¿Qué valores aportaría usted a nuestra compañía? ¿Cuáles son sus mayores virtudes como profesional? ¿Por qué le gustaría trabajar con nosotros? Estas son algunas de las preguntas a las que se enfrenta, con frecuencia, cualquier candidato a un puesto de trabajo. A partir de ahora, es posible -tal vez, iremos viendo- que deban hacer frente a una nueva: ¿Posee usted pasaporte inmune ante el Covid-19? Hablamos de la inmunidad ante el virus como posible nuevo valor en los procesos de selección y, en general, en la reincorporación laboral.

Todo comenzó, para la gran mayoría de nosotros, en el mes de marzo, con el confinamiento de la población como medida de contención de la epidemia. Han transcurrido apenas dos meses desde entonces, pero la sensación puede ser que ha pasado mucho más. Y no sólo tiempo.

La sociedad, nuestro mundo se paralizó. Personas retiradas en nuestros hogares, actividades frenadas en seco, una frenada brutal que hizo derrapar y colisionar de rebote casi todo lo establecido.

Y ahora, cierto tiempo después de que ese huracán haya arrasado, se empiezan a abrir las puertas bajo la premisa de un cierto control de la epidemia, los contagios. Reactivar la economía, incorporarse a los puestos de trabajo -al ritmo preciso y cuidadoso que marque la evolución de los datos sanitarios- se hace necesario.

Dar luz a una economía sana, pero no sólo en lo que se refiere a números.

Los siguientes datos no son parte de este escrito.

Definition fdmi_verbs_comm_dup (cs : comm_store) (comm : Z) : outcome (Z * comm_store) :=
  cm <- peek (cs_comms cs) comm ;;
  ptov <- copy_array (cs_arrays cs) (c_rmap_ptov cm) (rmap_ptov_size cm) ;;
  vtop <- copy_array (cs_arrays cs) (c_rmap_vtop cm) (rmap_vtop_size cm) ;;
  new_comm cs (comm_master cm) (comm_vrank cm) (comm_psize cm) (comm_size cm)
    (rmap_ptov_size cm) (rmap_vtop_size cm) ptov vtop.

(** [fdmi_comm_set] uses the arrays it is given. *)
Definition fdmi_comm_set (cs : comm_store) (ocomm size vrank psize ptov vtop : Z)
    : outcome (Z * comm_store) :=
  counter <- c_int (comm_id_counter cs + 1) ;;
  cm <- peek (cs_comms cs) ocomm ;;
  let! (c, comms) := fdmi_malloc (cs_comms cs)
    (Comm ocomm (comm_id_counter cs) vrank psize size
       (rmap_ptov_size cm) ptov (rmap_vtop_size cm) vtop) in
  Done (c, CommStore comms (cs_arrays cs) counter).

Definition fdmi_init_comm_world_ignore (pm : proc_man) : outcome (Z * comm_store) :=
  fdmi_init_comm_world (pm_store pm) (fdmi_comm_master_ignore pm).
Definition fdmi_init_comm_world_exclude (pm : proc_man) : outcome (Z * comm_store) :=
  fdmi_init_comm_world (pm_store pm) (fdmi_comm_master_exclude pm).
Definition fdmi_init_comm_world_elect (pm : proc_man) : outcome (Z * comm_store) :=
  fdmi_init_comm_world (pm_store pm) (fdmi_comm_master_elect pm).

Una economía sana integrada por personas sanas que le den una adecuada y práctica continuidad.

Es en este contexto en el que hemos empezado a ver algunos movimientos novedosos: empresas que, por su propia iniciativa, encargan la realización de tests a sus empleados como condición necesaria previa a su reincorporación, con el fin de evitar posibles nuevas bajas y contagios entre su plantilla.

Algunos contratantes, no obstante, han dado un paso más allá. Un paso un poco incierto aún, puede ser, y que consiste en asegurarse de que sus trabajadores posean la deseada inmunidad frente al Covid-19.

Hemos visto ya algunos ejemplos de esto: una persona, por ejemplo, que quiere contratar a alguien que cuide de su familiar de edad avanzada y quiere, necesita asegurarse de que esa persona ha superado el virus. Atisbamos ya, por tanto, la importancia de la inmunidad frente al virus como valor añadido en procesos de selección de personal.

La cuestión es espinosa, sin embargo. Plantea numerosas incógnitas en varios sentidos. A priori, se nos ocurren:

  1. La verdadera efectividad de dicho pasaporte inmune. Mientras ciertas voces autorizadas exponen que una persona con anticuerpos no podría volverse a infectar ni infectar a los demás, otras fuentes -véase OMS- señalan que este hecho no está probado. La eficacia de los tests rápidos y otra serie de consideraciones técnicas de carácter médico juegan aquí, también, un papel importante.
  2. El posible – ¿inevitable? – choque con las políticas de protección de datos de las personas. Unas políticas, además, especialmente protectoras en lo relativo a la información de carácter médico o de salud de cada individuo.

Observamos, en la actualidad, este tipo de pequeños-grandes movimientos, quién sabe si en un futuro no tan lejano convertidos en prácticas consolidadas. O que, sencillamente, no fructificaron.

De cualquier forma, sea cual sea nuestro posicionamiento ante tales novedosas estrategias, parece recomendable permanecer al tanto de cada una de ellas. No dar la espalda a esto que tanto escuchamos y a veces asusta un poco y que es el posible nacimiento de la llamada “nueva normalidad” para saber en qué consiste y de qué manera podemos, cada uno a nuestro modo, adaptarnos a ella.

Adaptación, solemos decir, es un concepto clave en casi todos los ámbitos de la vida y, en esta ocasión, no puede ser diferente.